Getchen and I got up at 8:00am this morning so we'd be able to spend more time with my relatives before once again driving up to the Adirondacks. While Gretchen made pancackes, I fried up a whole package of vegan LightLife Smart Bacon (my favorite fake bacon) with onions. (Christine doesn't like mushrooms, and I don't think we had any anyway.) Then Carol went with Gretchen when she took the dogs on a brief pre-roadtrip walk while I cleaned up the kitchen and Christine wondered how she might help. "Don't worry about it," I said. We actually left our house before Carol and Christine did, telling them how to leave the front door and the anti-insect netting. For most of the ride to Albany, though, I fretted about having possibly left the little wire cage off the stove knobs, where they keep Celeste the Cat from accidentally lighting a burner when she's walking around up there (something that has happened at least twice). I also fretted that the anxiousness of worry about the stove would sap my ability to enjoy the cabin. What do other people with obsessive-compulsive tendencies do in this situation. After a couple hours, though, I was able to nearly shelve my anxiety, especially since there was then nobody I could reasonably call to check in to make sure the oven knobs got covered. {It turns out I didn't need to worry, because I actually had covered the oven knobs with the anti-Celeste cage.]
As we often do, Gretchen and I stopped for provisions at the Honest Weight Food Coop. And since we were driving the Subaru, we didn't need to worry about finding a charger. Happily, Honest Weight actually had an Asian tofu sandwich this time, though mine was "the last one." There was a sign at the counter saying that "due to labor shortages" the burger bar was closed, so a Beyond Burger was noth an option, though Gretchen was able to get a TLT.

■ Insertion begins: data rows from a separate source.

(** * The unified LLM invocation layer: [ai] and [handleAICallAPIError]

    A shallow embedding of
      packages/core/src/services/ai/index.ts        ([ai])
      packages/core/src/services/ai/handleError.ts  ([handleAICallAPIError])

    [ai] is an orchestration of collaborators that live in other modules
    ([applyAllRules], [createProvider], [getLanguageModel], [buildTools],
    the streaming transport [streamText]); any of them may throw.  The
    embedding runs [ai] in a writer-plus-exception monad: a run yields the
    ordered list of events it performed (collaborator calls and console
    output) and either a thrown value or a returned one.  JavaScript objects
    whose set of keys matters (the configuration, the argument of
    [streamText], the returned success value) are finite maps from key to
    value.

    The inputs are values of the TypeScript types the signatures declare.
    A collaborator is a function of its arguments that throws or returns.
    So are the two conversions the runtime applies to data the code knows
    nothing about: the string conversion of a template literal, which throws
    on a Symbol, and [JSON.stringify], which throws on a BigInt and on an
    object that contains itself.  [console.log] returns. *)

From Stdlib Require Import Ascii.
From Stdlib Require String.
From stdpp Require Import base option gmap strings list fin_maps.

(** ** Strings as the runtime sees them *)

Module JS.

(** The line feed written ['\n'] in the source. *)
Definition nl : string := String (ascii_of_nat 10) EmptyString.

(** [Array.prototype.join] on an array of strings. *)
Fixpoint join (sep : string) (xs : list string) : string :=
  match xs with
  | [] => ""
  | [x] => x
  | x :: rest => x +:+ sep +:+ join sep rest
  end.

(** [s.substring(0, n)]: the first [n] characters, or all of [s] when it is
    shorter. *)
Definition substring0 (n : nat) (s : string) : string :=
  String.substring 0 n s.

(** [s.startsWith(p)]. *)
Definition startsWith (p s : string) : bool := String.prefix p s.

Before getting to the cabin, we stopped at an old factory in Gloversville to pick up the dock floats I had ordered. In that factory, along with huge rooms of rusting file cabinets and all sorts of things was Kadco, a specialty dock supply company. I'd ordered four floats some days ago and, though Kadco is normally only open Monday to Friday, the woman I communicated with said the owner would be there today until about 4:00pm so I could pick up my floats. I found the owner in his office, which looked like something out of the Chernobyl miniseries. He was an older gentleman with what sounded like an Australian accent. He told me to drive around to the back, and so I did, and sure enough, there huge piles of dock floaters back there. These tend to be bulky black rectangular solids filled with some material significantly less dense than water so that they can support denser objects (such a docks made of wood) floating in water. I'd thought about making my own dock floats out of plastic barrels filled with foam or something, but it's considerably less trouble to buy a dock float, which have flat surfaces and come with mounting tabs. My original vision was to just put the float between the joists of my dock and then lay my decking across it. But most floats are at least 24 inches wide, which is wider than the inter-joist space of a dock with joists on two-foot centers (as mine was). So I'd ordered four floaters, each having the same dimensions: two feet by one foot by four feet. Those each provide a buoyancy of about 380 pounds, which would give me a total buoyancy of 1520 pounds. I didn't do much math on the topic, but in my mind, that seemed sufficient for a twelve by ten foot deck.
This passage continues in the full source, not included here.